The revised bilateral agreement on logistical cooperation between military forces of Japan and the United States, for which the government plans to seek Diet approval during the ongoing session, significantly expands the scope of the Self-Defense Forces' support of the U.S. military not just in geographical terms but in the nature of the support they provide. The accord is yet another step for full implementation of the Abe administration's security legislation that came into force in March, but the changes in SDF missions in support of U.S. forces was not discussed in full detail when the legislation — a package of a new law and amendments to 10 existing laws — was deliberated in the Diet last year. Lawmakers should spend enough time to highlight what the revised bilateral accord will entail for Japan's overseas military missions.

Since it was first concluded in 1996, the Acquisition and Cross-Servicing Agreement (ACSA) has been updated in line with the expansion in bilateral defense cooperation. Initially, the mutual provision of supplies such as food, water and fuel as well as transportation, lodging and other services between the SDF and U.S. forces was limited to peacetime cooperation such as joint exercises and United Nations-led peacekeeping operations. The scope of logistical cooperation was expanded to contingencies in areas surrounding Japan in 1998. The agreement was revised again in 2004 to enable supply of ammunition to U.S. forces in "noncombat" areas when enemy attack on Japan was either taking place or anticipated.

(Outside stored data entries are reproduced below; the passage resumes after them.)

Lemma offs_le l i o : layer_wf (SP := the_vals) l → l_offs l !! i = Some o → o ≤ length (leaf_ents (l_vals l)).
Proof.
  intros [_ (Hlen & _ & Hs & Hlast)] Ho. rewrite last_lookup in Hlast. pose proof (lookup_lt_Some _ _ _ Ho) as Hi.
  destruct (decide (i = pred (length (l_offs l)))) as [->|Hne]; [rewrite Ho in Hlast; by injection Hlast as ->|].
  apply Nat.lt_le_incl. eapply (sorted_lt_lookup (l_offs l) i); [exact Hs|exact Ho|exact Hlast|lia].
Qed.

(** The consuming cursor at the start of the key [i]. *)
Lemma indexed_consuming_at w i lo hi : layer_wf (SP := the_vals) (layer w) →
  (i < length (l_keys (layer w)) → l_offs (layer w) !! i = Some lo ∧ l_offs (layer w) !! S i = Some hi) →
  indexed_consuming_rep true (mkConsuming w i lo hi) (indexed_data (drop i (layer_ents (SP := the_vals) (layer w)))).
Proof.
  intros Hw Hoffs. split_and!; [done..|]. cbn [wset key_index val_index val_max]. pose proof (layer_ents_length _ Hw) as Hlen.
  destruct (decide (i < length (l_keys (layer w)))) as [Hi|].
  - right. destruct (Hoffs Hi) as [Hlo Hhi]. destruct (lookup_lt_is_Some_2 (l_keys (layer w)) i Hi) as [k Hk].
    assert (lo < hi) as Hlt by (eapply (sorted_lt_lookup (l_offs (layer w)) i (S i)); [apply Hw|done|done|lia]).
    exists k, lo. split_and!; try done; [lia|]. rewrite (indexed_data_drop _ _ k (sub (leaf_ents (l_vals (layer w))) lo hi)); [done|].
    unfold layer_ents. rewrite lookup_zip_with, Hk. cbn [mbind option_bind]. by rewrite (chunks_lookup _ _ _ _ _ Hlo Hhi).
  - left. split; [lia|]. rewrite drop_ge; [done|]. unfold Layer.keys in Hlen. lia.
Qed.

Lemma indexed_consuming_key m cc k vs d : indexed_consuming_rep m cc ((k, vs) :: d) →
  m = true ∧ layer_wf (SP := the_vals) (layer (wset cc)) ∧ l_keys (layer (wset cc)) !! key_index cc = Some k.
Proof. by intros (-> & Hw & [[_ ?]|(k' & lo & Hk & _ & _ & _ & [= -> -> ->])]). Qed.

Lemma indexed_consuming_val m cc k v ts vs d : indexed_consuming_rep m cc ((k, (v, ts) :: vs) :: d) →
  m = true ∧ layer_wf (SP := the_vals) (layer (wset cc))
  ∧ ∃ lo r, l_keys (layer (wset cc)) !! key_index cc = Some k ∧ l_offs (layer (wset cc)) !! key_index cc = Some lo
    ∧ l_offs (layer (wset cc)) !! S (key_index cc) = Some (val_max cc) ∧ lo ≤ val_index cc < val_max cc
    ∧ leaf_keys (l_vals (layer (wset cc))) !! val_index cc = Some v ∧ leaf_diffs (l_vals (layer (wset cc))) !! val_index cc = Some r
    ∧ ts = [((), r)] ∧ vs = untimed (sub (leaf_ents (l_vals (layer (wset cc)))) (S (val_index cc)) (val_max cc))
    ∧ d = indexed_data (drop (S (key_index cc)) (layer_ents (SP := the_vals) (layer (wset cc)))).
Proof.
  intros (-> & Hw & [[_ ?]|(k' & lo & Hk & Hlo & Hhi & Hrange & Heq)]); [done|]. injection Heq as <- Hvs ->. split_and!; [done..|].
  assert (val_index cc < val_max cc) as Hlt.
  { destruct (decide (val_index cc < val_max cc)); [done|]. assert (val_index cc = val_max cc) as Heq by lia. rewrite Heq, sub_nil in Hvs. done. }
  pose proof (offs_le _ _ _ Hw Hhi) as Hle. destruct Hw as [Hlw _]. cbn in Hlw.
  destruct (leaf_lookup_some (l_vals (layer (wset cc))) (val_index cc) Hlw) as (v' & r & Hv & Hr & He).
  { rewrite <- leaf_ents_length by done. lia. }
  rewrite (sub_cons _ _ _ _ He Hlt) in Hvs. injection Hvs as -> -> ->. exists lo, r. split_and!; try done; lia.
Qed.

Lemma zip_insert_l {A B} (n : nat) (ks : list A) (ds : list B) (v : A) (r : B) : ds !! n = Some r → zip (<[n := v]> ks) ds = <[n := (v, r)]> (zip ks ds).
Proof.
  revert n ds. induction ks as [|k ks IH]; intros n [|d ds]; [done..|]. destruct n; cbn; [by intros [= ->]|]. intros Hr. by rewrite IH.
Qed.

The revised agreement signed by Tokyo and Washington in late September brings SDF troops providing logistical support for U.S. forces much closer to the battlefield. The previous government policy dictated that Japanese troops in such missions operate only in "noncombat" zones — explained as areas where the fighting is currently not taking place and where fighting is not expected to occur over the duration of the support mission — so that the SDF troops providing the logistical support would not become an integral part of the use of force by the other forces in combat missions, as prohibited by the war-renouncing Article 9 of the Constitution.